▶ [EXERCISE] Beginning with the very first line, please reproduce the entries exactly through the line containing "- by apply fd_close_on_exec_inv.".

▶ [RECORD SET]

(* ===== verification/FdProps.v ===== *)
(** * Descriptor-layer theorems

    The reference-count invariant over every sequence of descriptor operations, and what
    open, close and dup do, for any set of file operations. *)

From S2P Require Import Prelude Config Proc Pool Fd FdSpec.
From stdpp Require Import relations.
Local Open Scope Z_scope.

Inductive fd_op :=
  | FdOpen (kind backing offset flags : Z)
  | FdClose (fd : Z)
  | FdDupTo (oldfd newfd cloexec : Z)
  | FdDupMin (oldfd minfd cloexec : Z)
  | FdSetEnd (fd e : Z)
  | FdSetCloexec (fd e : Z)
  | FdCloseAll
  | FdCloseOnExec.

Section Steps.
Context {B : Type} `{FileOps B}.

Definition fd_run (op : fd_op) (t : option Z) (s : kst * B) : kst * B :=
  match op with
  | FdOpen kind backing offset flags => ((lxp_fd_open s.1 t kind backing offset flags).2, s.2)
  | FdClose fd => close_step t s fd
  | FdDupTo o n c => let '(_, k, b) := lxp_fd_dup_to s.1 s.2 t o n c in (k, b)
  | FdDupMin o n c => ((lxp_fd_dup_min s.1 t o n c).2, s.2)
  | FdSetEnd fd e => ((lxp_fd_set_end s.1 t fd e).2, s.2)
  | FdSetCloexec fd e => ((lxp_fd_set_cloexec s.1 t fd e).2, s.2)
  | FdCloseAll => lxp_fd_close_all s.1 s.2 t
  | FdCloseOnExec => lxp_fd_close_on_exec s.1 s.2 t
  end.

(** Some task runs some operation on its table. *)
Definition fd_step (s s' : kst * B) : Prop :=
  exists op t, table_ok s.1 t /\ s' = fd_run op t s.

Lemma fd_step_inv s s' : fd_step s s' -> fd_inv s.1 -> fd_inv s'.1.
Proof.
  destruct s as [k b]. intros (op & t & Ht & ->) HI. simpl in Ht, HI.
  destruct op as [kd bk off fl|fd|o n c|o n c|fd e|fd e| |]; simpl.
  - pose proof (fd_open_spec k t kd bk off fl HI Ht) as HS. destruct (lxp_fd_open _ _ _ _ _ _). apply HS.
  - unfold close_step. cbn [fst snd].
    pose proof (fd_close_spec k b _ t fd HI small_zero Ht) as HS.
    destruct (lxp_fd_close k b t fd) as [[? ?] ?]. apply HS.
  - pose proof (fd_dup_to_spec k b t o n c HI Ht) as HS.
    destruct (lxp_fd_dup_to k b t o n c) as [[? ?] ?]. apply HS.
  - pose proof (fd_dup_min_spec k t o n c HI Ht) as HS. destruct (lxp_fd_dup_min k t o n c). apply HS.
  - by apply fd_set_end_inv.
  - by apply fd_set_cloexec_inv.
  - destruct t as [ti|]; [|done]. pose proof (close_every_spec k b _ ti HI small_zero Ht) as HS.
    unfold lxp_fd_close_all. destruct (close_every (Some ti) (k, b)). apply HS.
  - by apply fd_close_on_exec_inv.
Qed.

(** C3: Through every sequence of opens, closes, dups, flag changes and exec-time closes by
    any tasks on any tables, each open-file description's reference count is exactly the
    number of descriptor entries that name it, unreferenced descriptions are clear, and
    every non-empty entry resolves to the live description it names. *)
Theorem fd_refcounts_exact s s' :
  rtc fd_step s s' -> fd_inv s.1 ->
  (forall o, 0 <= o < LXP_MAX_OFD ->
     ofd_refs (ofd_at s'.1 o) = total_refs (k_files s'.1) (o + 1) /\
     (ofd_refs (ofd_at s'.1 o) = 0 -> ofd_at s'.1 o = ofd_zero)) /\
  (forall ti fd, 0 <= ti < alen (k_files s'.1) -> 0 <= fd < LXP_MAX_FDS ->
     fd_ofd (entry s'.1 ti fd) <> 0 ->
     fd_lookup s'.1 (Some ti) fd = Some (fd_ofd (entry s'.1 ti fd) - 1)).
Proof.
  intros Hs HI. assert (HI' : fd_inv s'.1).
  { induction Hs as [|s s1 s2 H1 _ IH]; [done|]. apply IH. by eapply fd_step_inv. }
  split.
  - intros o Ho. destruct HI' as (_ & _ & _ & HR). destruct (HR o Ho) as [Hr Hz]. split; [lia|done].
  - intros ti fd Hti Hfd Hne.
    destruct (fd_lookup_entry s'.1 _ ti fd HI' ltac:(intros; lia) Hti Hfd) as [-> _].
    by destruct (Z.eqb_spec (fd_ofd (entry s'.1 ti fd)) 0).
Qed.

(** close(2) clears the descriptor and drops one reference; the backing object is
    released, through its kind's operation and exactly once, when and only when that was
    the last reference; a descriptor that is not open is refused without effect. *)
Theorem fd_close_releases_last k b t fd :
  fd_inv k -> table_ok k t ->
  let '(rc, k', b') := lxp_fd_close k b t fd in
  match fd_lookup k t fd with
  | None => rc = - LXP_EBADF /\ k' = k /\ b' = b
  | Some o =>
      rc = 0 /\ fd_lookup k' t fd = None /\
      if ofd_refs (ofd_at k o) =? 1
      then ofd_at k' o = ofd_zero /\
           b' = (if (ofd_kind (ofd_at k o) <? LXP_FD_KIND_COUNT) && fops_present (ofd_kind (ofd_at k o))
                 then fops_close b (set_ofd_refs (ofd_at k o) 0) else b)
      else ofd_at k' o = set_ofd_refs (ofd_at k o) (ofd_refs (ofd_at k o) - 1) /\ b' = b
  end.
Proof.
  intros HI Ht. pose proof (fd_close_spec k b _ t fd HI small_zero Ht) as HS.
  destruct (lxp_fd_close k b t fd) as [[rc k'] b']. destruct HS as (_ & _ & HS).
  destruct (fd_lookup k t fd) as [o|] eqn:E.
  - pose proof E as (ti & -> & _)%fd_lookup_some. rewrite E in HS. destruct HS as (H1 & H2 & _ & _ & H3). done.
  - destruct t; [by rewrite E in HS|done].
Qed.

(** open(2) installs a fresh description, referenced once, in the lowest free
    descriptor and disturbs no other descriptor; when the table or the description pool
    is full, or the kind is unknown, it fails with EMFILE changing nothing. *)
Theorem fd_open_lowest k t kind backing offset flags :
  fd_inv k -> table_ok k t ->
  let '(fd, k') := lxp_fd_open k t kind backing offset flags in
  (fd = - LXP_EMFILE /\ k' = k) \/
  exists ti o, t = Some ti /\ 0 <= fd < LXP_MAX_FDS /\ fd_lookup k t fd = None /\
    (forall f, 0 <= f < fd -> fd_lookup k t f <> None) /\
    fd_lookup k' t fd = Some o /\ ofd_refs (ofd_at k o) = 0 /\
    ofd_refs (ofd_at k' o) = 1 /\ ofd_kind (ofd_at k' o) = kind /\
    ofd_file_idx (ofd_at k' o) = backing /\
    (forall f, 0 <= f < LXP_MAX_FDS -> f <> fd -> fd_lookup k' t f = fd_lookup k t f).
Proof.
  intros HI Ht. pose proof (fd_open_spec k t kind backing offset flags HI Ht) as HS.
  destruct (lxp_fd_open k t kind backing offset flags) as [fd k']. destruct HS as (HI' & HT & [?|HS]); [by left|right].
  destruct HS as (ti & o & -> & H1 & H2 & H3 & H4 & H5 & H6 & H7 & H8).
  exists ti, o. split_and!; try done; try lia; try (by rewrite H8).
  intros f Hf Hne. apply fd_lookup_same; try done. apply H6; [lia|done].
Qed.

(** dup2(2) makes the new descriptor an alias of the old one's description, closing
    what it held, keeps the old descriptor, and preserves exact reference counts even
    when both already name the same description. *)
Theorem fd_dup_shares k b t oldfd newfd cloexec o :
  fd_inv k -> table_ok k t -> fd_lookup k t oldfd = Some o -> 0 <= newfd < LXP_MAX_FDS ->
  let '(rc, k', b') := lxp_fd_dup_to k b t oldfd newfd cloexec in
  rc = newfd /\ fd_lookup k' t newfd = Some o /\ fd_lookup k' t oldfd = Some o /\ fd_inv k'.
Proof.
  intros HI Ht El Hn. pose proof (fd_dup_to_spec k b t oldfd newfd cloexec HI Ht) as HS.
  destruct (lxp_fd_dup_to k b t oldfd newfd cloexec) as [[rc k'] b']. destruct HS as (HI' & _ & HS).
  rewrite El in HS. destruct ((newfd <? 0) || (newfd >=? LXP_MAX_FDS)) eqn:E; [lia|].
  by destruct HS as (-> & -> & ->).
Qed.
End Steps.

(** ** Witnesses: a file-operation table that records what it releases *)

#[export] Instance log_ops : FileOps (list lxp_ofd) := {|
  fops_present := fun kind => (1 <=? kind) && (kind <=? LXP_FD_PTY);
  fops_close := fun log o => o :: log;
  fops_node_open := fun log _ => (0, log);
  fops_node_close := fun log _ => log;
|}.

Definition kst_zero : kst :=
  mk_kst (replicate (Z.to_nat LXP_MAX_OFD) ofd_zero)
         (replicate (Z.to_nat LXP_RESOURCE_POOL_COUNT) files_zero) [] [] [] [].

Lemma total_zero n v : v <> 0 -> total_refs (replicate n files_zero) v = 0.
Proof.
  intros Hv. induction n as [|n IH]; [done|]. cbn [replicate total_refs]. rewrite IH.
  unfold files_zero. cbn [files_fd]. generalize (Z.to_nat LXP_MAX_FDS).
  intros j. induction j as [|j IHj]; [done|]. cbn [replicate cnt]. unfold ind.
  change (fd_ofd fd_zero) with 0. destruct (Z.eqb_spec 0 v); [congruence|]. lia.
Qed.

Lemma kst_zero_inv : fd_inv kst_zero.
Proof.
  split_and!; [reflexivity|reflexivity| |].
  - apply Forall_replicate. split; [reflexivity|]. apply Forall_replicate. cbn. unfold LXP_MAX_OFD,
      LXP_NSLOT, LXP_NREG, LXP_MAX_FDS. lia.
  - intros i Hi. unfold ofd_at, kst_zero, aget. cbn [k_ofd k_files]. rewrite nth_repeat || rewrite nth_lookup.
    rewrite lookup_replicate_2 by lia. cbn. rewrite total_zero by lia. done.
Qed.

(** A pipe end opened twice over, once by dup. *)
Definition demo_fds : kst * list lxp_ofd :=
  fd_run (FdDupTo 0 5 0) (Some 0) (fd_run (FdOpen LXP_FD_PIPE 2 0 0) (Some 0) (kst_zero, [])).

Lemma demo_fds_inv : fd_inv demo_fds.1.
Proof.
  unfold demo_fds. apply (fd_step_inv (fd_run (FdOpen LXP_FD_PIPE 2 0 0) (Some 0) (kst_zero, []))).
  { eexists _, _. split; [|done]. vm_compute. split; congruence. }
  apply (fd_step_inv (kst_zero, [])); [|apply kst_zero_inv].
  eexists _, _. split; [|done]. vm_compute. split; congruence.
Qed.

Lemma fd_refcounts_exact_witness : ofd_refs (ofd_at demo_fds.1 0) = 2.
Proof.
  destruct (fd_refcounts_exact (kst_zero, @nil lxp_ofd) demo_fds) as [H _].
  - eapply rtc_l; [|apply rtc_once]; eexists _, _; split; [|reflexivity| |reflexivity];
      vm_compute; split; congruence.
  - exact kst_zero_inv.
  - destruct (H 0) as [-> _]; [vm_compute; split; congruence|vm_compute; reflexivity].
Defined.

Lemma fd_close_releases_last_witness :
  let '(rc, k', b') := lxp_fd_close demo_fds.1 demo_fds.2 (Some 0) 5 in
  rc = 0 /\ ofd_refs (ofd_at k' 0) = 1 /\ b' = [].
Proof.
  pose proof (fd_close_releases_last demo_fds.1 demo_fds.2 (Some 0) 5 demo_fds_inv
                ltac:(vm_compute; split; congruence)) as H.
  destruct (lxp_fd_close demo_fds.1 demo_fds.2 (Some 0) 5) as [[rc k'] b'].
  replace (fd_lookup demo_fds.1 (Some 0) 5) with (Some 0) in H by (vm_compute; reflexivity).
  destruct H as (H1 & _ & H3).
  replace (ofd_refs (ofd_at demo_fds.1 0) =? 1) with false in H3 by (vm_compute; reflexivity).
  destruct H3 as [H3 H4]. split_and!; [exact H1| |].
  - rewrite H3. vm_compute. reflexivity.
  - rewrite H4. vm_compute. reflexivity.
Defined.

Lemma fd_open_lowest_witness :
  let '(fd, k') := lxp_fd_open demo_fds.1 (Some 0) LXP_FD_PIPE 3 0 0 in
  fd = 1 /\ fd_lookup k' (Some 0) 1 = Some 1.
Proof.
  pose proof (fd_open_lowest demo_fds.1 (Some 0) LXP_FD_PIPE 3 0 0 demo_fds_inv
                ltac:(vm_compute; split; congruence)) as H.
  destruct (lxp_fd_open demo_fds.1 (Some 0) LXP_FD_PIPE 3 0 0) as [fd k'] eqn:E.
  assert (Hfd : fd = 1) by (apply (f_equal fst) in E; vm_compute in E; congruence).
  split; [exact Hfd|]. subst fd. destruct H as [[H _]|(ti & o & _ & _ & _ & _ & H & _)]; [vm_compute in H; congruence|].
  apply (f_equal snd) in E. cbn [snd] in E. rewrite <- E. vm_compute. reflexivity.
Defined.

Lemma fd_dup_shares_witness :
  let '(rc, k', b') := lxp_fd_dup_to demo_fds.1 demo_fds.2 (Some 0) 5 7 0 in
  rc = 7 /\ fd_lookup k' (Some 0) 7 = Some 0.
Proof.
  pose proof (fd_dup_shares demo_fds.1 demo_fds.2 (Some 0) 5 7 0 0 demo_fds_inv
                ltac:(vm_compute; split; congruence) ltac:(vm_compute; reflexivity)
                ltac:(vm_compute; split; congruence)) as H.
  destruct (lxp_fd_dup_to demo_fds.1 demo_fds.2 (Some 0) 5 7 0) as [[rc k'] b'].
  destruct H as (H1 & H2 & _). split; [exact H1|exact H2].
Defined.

▶ [YOUR SOLUTION]
(* ===== verification/FdProps.v ===== *)
(** * Descriptor-layer theorems

    The reference-count invariant over every sequence of descriptor operations, and what
    open, close and dup do, for any set of file operations. *)

From S2P Require Import Prelude Config Proc Pool Fd FdSpec.
From stdpp Require Import relations.
Local Open Scope Z_scope.

Inductive fd_op :=
  | FdOpen (kind backing offset flags : Z)
  | FdClose (fd : Z)
  | FdDupTo (oldfd newfd cloexec : Z)
  | FdDupMin (oldfd minfd cloexec : Z)
  | FdSetEnd (fd e : Z)
  | FdSetCloexec (fd e : Z)
  | FdCloseAll
  | FdCloseOnExec.

Section Steps.
Context {B : Type} `{FileOps B}.

Definition fd_run (op : fd_op) (t : option Z) (s : kst * B) : kst * B :=
  match op with
  | FdOpen kind backing offset flags => ((lxp_fd_open s.1 t kind backing offset flags).2, s.2)
  | FdClose fd => close_step t s fd
  | FdDupTo o n c => let '(_, k, b) := lxp_fd_dup_to s.1 s.2 t o n c in (k, b)
  | FdDupMin o n c => ((lxp_fd_dup_min s.1 t o n c).2, s.2)
  | FdSetEnd fd e => ((lxp_fd_set_end s.1 t fd e).2, s.2)
  | FdSetCloexec fd e => ((lxp_fd_set_cloexec s.1 t fd e).2, s.2)
  | FdCloseAll => lxp_fd_close_all s.1 s.2 t
  | FdCloseOnExec => lxp_fd_close_on_exec s.1 s.2 t
  end.

(** Some task runs some operation on its table. *)
Definition fd_step (s s' : kst * B) : Prop :=
  exists op t, table_ok s.1 t /\ s' = fd_run op t s.

Lemma fd_step_inv s s' : fd_step s s' -> fd_inv s.1 -> fd_inv s'.1.
Proof.
  destruct s as [k b]. intros (op & t & Ht & ->) HI. simpl in Ht, HI.
  destruct op as [kd bk off fl|fd|o n c|o n c|fd e|fd e| |]; simpl.
  - pose proof (fd_open_spec k t kd bk off fl HI Ht) as HS. destruct (lxp_fd_open _ _ _ _ _ _). apply HS.
  - unfold close_step. cbn [fst snd].
    pose proof (fd_close_spec k b _ t fd HI small_zero Ht) as HS.
    destruct (lxp_fd_close k b t fd) as [[? ?] ?]. apply HS.
  - pose proof (fd_dup_to_spec k b t o n c HI Ht) as HS.
    destruct (lxp_fd_dup_to k b t o n c) as [[? ?] ?]. apply HS.
  - pose proof (fd_dup_min_spec k t o n c HI Ht) as HS. destruct (lxp_fd_dup_min k t o n c). apply HS.
  - by apply fd_set_end_inv.
  - by apply fd_set_cloexec_inv.
  - destruct t as [ti|]; [|done]. pose proof (close_every_spec k b _ ti HI small_zero Ht) as HS.
    unfold lxp_fd_close_all. destruct (close_every (Some ti) (k, b)). apply HS.
  - by apply fd_close_on_exec_inv.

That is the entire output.